About this task | Each line in the entries below that holds the string "rewrite" is to be listed.

Exercise material |
====================

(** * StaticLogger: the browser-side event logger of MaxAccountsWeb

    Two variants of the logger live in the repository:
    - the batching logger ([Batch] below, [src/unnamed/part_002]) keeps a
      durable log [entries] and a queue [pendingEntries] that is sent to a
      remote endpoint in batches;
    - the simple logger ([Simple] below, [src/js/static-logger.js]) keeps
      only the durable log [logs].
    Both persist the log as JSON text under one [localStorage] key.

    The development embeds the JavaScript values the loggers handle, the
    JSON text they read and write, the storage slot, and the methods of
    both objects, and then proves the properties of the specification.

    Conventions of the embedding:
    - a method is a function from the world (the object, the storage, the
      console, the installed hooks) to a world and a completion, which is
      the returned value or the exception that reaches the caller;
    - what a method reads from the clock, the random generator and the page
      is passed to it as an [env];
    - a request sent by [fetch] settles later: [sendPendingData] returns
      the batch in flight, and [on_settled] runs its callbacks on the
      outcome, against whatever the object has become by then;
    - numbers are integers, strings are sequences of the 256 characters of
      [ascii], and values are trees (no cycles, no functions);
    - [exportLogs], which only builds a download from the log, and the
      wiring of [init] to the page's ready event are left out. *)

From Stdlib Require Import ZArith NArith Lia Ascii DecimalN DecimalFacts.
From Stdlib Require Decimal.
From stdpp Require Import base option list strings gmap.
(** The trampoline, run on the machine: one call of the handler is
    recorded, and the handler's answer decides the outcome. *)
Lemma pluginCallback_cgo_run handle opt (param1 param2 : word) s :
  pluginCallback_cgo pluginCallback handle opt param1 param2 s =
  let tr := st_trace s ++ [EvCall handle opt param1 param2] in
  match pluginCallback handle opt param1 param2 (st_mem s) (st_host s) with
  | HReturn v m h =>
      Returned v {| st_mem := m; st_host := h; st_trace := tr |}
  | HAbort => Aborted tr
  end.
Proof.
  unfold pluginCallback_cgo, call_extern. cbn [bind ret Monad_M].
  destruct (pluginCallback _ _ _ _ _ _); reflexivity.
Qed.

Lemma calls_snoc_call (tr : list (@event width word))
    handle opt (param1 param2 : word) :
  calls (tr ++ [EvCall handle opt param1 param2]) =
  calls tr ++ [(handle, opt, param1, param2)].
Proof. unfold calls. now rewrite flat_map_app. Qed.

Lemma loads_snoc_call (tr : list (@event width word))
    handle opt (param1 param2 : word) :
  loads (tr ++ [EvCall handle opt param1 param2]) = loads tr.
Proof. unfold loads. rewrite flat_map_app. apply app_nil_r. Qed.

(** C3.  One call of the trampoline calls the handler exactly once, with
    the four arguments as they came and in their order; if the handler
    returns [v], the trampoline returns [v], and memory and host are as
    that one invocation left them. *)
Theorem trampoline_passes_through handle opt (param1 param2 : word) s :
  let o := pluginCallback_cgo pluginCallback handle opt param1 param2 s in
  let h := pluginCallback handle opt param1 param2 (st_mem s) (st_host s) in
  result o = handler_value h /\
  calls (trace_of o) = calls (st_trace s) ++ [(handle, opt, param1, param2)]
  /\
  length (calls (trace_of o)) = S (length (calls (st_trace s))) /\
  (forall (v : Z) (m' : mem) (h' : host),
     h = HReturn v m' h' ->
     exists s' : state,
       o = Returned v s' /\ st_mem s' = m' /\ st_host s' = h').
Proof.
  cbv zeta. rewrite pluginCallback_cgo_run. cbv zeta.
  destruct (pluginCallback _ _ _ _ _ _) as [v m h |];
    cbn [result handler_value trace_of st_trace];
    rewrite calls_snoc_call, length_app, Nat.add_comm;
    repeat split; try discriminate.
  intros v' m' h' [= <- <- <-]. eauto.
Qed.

====================

Response for this exercise |
Proof. unfold calls. now rewrite flat_map_app. Qed.
Proof. unfold loads. rewrite flat_map_app. apply app_nil_r. Qed.
  cbv zeta. rewrite pluginCallback_cgo_run. cbv zeta.
    rewrite calls_snoc_call, length_app, Nat.add_comm;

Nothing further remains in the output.